Italian doctor, academic and politician

Maria Cristina Messa (born 8 October 1961) is an Italian doctor and academic, Minister of University and Research in the government of Mario Draghi.

== Biography ==

=== Early and personal life ===
Born in Monza, she grew up in Milan, in Via Leopardi. She is married to Paolo, a doctor, and has two children.

=== Career ===
Graduated with honours in Medicine and Surgery (1986) with a speciality in Nuclear Medicine (1989) from the University of Milan.

She carried out several periods of study in the United States and England.

After a research experience at San Raffaele in Milan, she became associate professor at the University of Milano-Bicocca in 2001 and full professor in 2013. She was director of the complex operating unit of nuclear medicine at the San Gerardo Hospital in Monza (from 2005 to 2012), of the Molecular Bioimaging Centre (now part of the Technomed Foundation) at the University of Milano-Bicocca, and director of the Department of Health Sciences at the same university (2012–2013).
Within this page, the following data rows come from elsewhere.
(* ===== verification/TokenStore.v ===== *)
(** * The token store: the [ResumptionToken] table

    [createResumptionToken] (lines 134-145) builds a [ResumptionToken],
    saves it (the row gets its autoincrement primary key) and then calls
    [token.genkey()], which derives the token's key from that primary key
    and saves again; [resumeRequest] (line 148) reads it back with
    [ResumptionToken.objects.get(queryType=..., key=...)].  The model
    class and [genkey] live in [oai/models.py], outside [src/]: the key
    generator is the interface [KeyGen], whose one law is that distinct
    primary keys give distinct keys, and [decimal_keygen] is an instance.

    The table is a finite map from primary key to row with the next
    autoincrement value; [table_wf] is its invariant: each row stores its
    own primary key, below the counter, and the key [genkey] gave it. *)

From stdpp Require Import base strings list gmap.
From Stdlib Require Import ZArith Lia DecimalString DecimalZ.
From S2P Require Import Prelude Datestamp RecordStore.

Module TokenStore.
Import Datestamp RecordStore.

Local Open Scope Z_scope.

Inductive query_type := ListRecords | ListIdentifiers.

#[export] Instance query_type_eq_dec : EqDecision query_type.
Proof. solve_decision. Defined.

(** The verb string the view stores in [queryType]. *)
Definition query_type_str (qt : query_type) : string :=
  match qt with
  | ListRecords => "ListRecords"
  | ListIdentifiers => "ListIdentifiers"
  end.

Record resumption_token := mk_token {
  tk_id : option Z;
  tk_queryType : query_type;
  tk_metadataPrefix : string;
  tk_offset : Z;
  tk_cursor : Z;
  tk_total_count : Z;
  tk_fro : option datetime;
  tk_until : option datetime;
  tk_set : option string;
  tk_key : option string
}.

Record token_table := mk_table {
  tt_rows : gmap Z resumption_token;
  tt_next_id : Z
}.

Definition empty_table : token_table := mk_table ∅ 1.

(** [ResumptionToken.genkey]'s key derivation. *)
Class KeyGen := {
  genkey_of : Z -> string;
  genkey_of_inj : forall a b, genkey_of a = genkey_of b -> a = b
}.

Section Ops.
Context `{KeyGen}.

Definition set_id (t : resumption_token) (id : Z) : resumption_token :=
  mk_token (Some id) (tk_queryType t) (tk_metadataPrefix t) (tk_offset t)
    (tk_cursor t) (tk_total_count t) (tk_fro t) (tk_until t) (tk_set t) (tk_key t).

Definition set_key (t : resumption_token) (k : string) : resumption_token :=
  mk_token (tk_id t) (tk_queryType t) (tk_metadataPrefix t) (tk_offset t)
    (tk_cursor t) (tk_total_count t) (tk_fro t) (tk_until t) (tk_set t) (Some k).

(** [token.save()]: an INSERT with the next primary key for a new row, an
    UPDATE of its row otherwise. *)
Definition token_save (t : resumption_token) : PyM token_table resumption_token :=
  fun s =>
    match tk_id t with
    | None =>
        let id := tt_next_id s in
        let t' := set_id t id in
        (Ret t', mk_table (<[id := t']> (tt_rows s)) (id + 1))
    | Some id => (Ret t, mk_table (<[id := t]> (tt_rows s)) (tt_next_id s))
    end.

(** [token.genkey()]: set the key from the primary key and save.  It is
    only called on a saved token. *)
Definition token_genkey (t : resumption_token) : PyM token_table resumption_token :=
  match tk_id t with
  | Some id => token_save (set_key t (genkey_of id))
  | None => py_ret t
  end.

(** [ResumptionToken.objects.get(queryType=queryType, key=key)]. *)
Definition token_matches (qt : query_type) (key : string) (t : resumption_token) : bool :=
  bool_decide (tk_queryType t = qt) && opt_str_eqb (tk_key t) (Some key).

Definition token_get (qt : query_type) (key : string) (s : token_table)
    : outcome resumption_token :=
  objects_get "ResumptionToken" (token_matches qt key) (table_rows (tt_rows s)).

(** ** The table invariant *)

Definition row_wf (s : token_table) (id : Z) (t : resumption_token) : Prop :=
  tk_id t = Some id /\ id < tt_next_id s /\ tk_key t = Some (genkey_of id).

Definition table_wf (s : token_table) : Prop :=
  forall id t, tt_rows s !! id = Some t -> row_wf s id t.

Lemma empty_table_wf : table_wf empty_table.
Proof. intros id t. simpl. by rewrite lookup_empty. Qed.

Lemma table_wf_fresh s : table_wf s -> tt_rows s !! tt_next_id s = None.
Proof.
  intros Hwf. destruct (tt_rows s !! tt_next_id s) as [t|] eqn:E; [|done].
  destruct (Hwf _ _ E) as (_ & Hlt & _). lia.
Qed.

Lemma opt_str_eqb_some k k' : opt_str_eqb (Some k) (Some k') = true <-> k = k'.
Proof. apply String.eqb_eq. Qed.

(** No two rows share a key. *)
Definition keys_unique (s : token_table) : Prop :=
  forall id t j y k, tt_rows s !! id = Some t -> tt_rows s !! j = Some y ->
  tk_key t = Some k -> tk_key y = Some k -> j = id.

(** In a well-formed table a key names at most one row. *)
Lemma table_wf_keys_unique s : table_wf s -> keys_unique s.
Proof.
  intros Hwf id t j y k Ht Hy Hkt Hky.
  destruct (Hwf _ _ Ht) as (_ & _ & Kt), (Hwf _ _ Hy) as (_ & _ & Ky).
  apply genkey_of_inj. congruence.
Qed.

Lemma table_wf_key_unique s id t j y k :
  table_wf s -> tt_rows s !! id = Some t -> tt_rows s !! j = Some y ->
  tk_key t = Some k -> tk_key y = Some k -> j = id.
Proof. intros Hwf. by apply table_wf_keys_unique. Qed.

(** Where keys are unique, a row is found by its query type and its key. *)
Lemma token_get_found_unique s id t k :
  keys_unique s -> tt_rows s !! id = Some t -> tk_key t = Some k ->
  token_get (tk_queryType t) k s = Ret t.
Proof.
  intros Huniq Ht Kt. unfold token_get. apply objects_get_unique.
  apply (table_filter_single _ _ id); [done| |].
  - unfold token_matches. rewrite Kt, bool_decide_eq_true_2; [|done].
    by apply opt_str_eqb_some.
  - intros j y Hy [_ Hk]%andb_prop.
    destruct (tk_key y) as [k'|] eqn:Ky; [|done].
    apply opt_str_eqb_some in Hk as ->.
    eapply Huniq; eauto.
Qed.

(** The row [id] is found by its query type and its key. *)
Lemma token_get_found s id t :
  table_wf s -> tt_rows s !! id = Some t ->
  token_get (tk_queryType t) (genkey_of id) s = Ret t.
Proof.
  intros Hwf Ht. destruct (Hwf _ _ Ht) as (_ & _ & Kt).
  apply (token_get_found_unique _ id); [by apply table_wf_keys_unique|done|done].
Qed.

(** A key that no row of that query type has is not found. *)
Lemma token_get_missing s qt key :
  (forall j y, tt_rows s !! j = Some y -> token_matches qt key y = false) ->
  token_get qt key s = Raise (DoesNotExist "ResumptionToken").
Proof. intros Hall. by apply objects_get_none, table_filter_none. Qed.

(** A token [get] returns is a row of the table that matches the query. *)
Lemma token_get_in s qt key t :
  token_get qt key s = Ret t ->
  exists id, tt_rows s !! id = Some t /\ token_matches qt key t = true.
Proof.
  unfold token_get. intros Hget%objects_get_Ret.
  assert (In t (List.filter (token_matches qt key) (table_rows (tt_rows s)))) as Hin
    by (rewrite Hget; left; done).
  apply filter_In in Hin as [Hin Hm]. unfold table_rows in Hin.
  apply in_map_iff in Hin as [[id t'] [<- Hin]].
  exists id. split; [|done]. by apply list_elem_of_In, elem_of_map_to_list in Hin.
Qed.

(** Where keys are unique the lookup never finds two rows. *)
Lemma token_get_not_multiple_unique s qt key model :
  keys_unique s -> token_get qt key s <> Raise (MultipleObjectsReturned model).
Proof.
  intros Huniq. unfold token_get, objects_get.
  destruct (List.filter (token_matches qt key) (table_rows (tt_rows s))) as [|y [|z r]] eqn:E;
    try discriminate.
  assert (In y (List.filter (token_matches qt key) (table_rows (tt_rows s)))) as Hin
    by (rewrite E; left; done).
  apply filter_In in Hin as [Hin Hm]. unfold table_rows in Hin.
  apply in_map_iff in Hin as [[id y'] [Hy Hin]]. simpl in Hy. subst y'.
  apply list_elem_of_In, elem_of_map_to_list in Hin.
  rewrite (table_filter_single _ _ id y Hin Hm) in E; [discriminate|].
  intros j x Hx [_ Hk]%andb_prop. apply andb_prop in Hm as [_ Hky].
  destruct (tk_key y) as [ky|] eqn:Ky, (tk_key x) as [kx|] eqn:Kx; try done.
  apply opt_str_eqb_some in Hk, Hky. subst.
  eapply Huniq; eauto.
Qed.

(** In a well-formed table the lookup never finds two rows. *)
Lemma token_get_not_multiple s qt key model :
  table_wf s -> token_get qt key s <> Raise (MultipleObjectsReturned model).
Proof. intros Hwf. by apply token_get_not_multiple_unique, table_wf_keys_unique. Qed.

(** Saving a new token and giving it its key keeps the table well formed,
    adds exactly that row, under the next primary key. *)
Lemma save_genkey_spec s t :
  table_wf s -> tk_id t = None ->
  let id := tt_next_id s in
  let t' := set_key (set_id t id) (genkey_of id) in
  py_bind (token_save t) token_genkey s =
    (Ret t', mk_table (<[id := t']> (tt_rows s)) (id + 1)).
Proof.
  intros Hwf Hnone id t'. unfold py_bind, token_save at 1. rewrite Hnone. simpl.
  unfold token_genkey, token_save. simpl. by rewrite insert_insert_eq.
Qed.

Lemma save_genkey_wf s t :
  table_wf s -> tk_id t = None ->
  table_wf (mk_table (<[tt_next_id s := set_key (set_id t (tt_next_id s)) (genkey_of (tt_next_id s))]>
              (tt_rows s)) (tt_next_id s + 1)).
Proof.
  intros Hwf Hnone id r. simpl. rewrite lookup_insert.
  case_decide as Heq.
  - intros [=<-]. subst id. repeat split; simpl; lia.
  - intros Hr. destruct (Hwf _ _ Hr) as (? & ? & ?). repeat split; auto. simpl. lia.
Qed.

End Ops.

(** ** A key generator: the decimal digits of the primary key *)

Definition decimal_key (id : Z) : string :=
  DecimalString.NilEmpty.string_of_int (Z.to_int id).

Lemma decimal_key_inj a b : decimal_key a = decimal_key b -> a = b.
Proof.
  unfold decimal_key. intros Heq.
  apply (f_equal DecimalString.NilEmpty.int_of_string) in Heq.
  rewrite !DecimalString.NilEmpty.isi in Heq. injection Heq as Heq.
  by apply DecimalZ.to_int_inj.
Qed.

#[export] Instance decimal_keygen : KeyGen := {|
  genkey_of := decimal_key;
  genkey_of_inj := decimal_key_inj
|}.

End TokenStore.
From 2013 to 2019 she was rector of the Bicocca University, the first woman to hold this position at a Milanese university and the fourth in Italy. As a member of the Council of the Conference of Italian University Rectors (CRUI), she was in charge of Research. As rector, she was president of the first Italian inter-university foundation, U41 (since 2017) and a member of the Coordination Committee of Human Technopole. Among her various institutional positions, she was Vice-President of CNR from 2011 to 2015.

She also had several roles at European level. Since 2013, she was the Italian MIUR delegate in the Horizon 2020 programme.
  She appears in the Top 2% Scientists list of Stanford University for number of publications and citations, together with about four thousand researchers based in Italy out of the total 159,684 listed.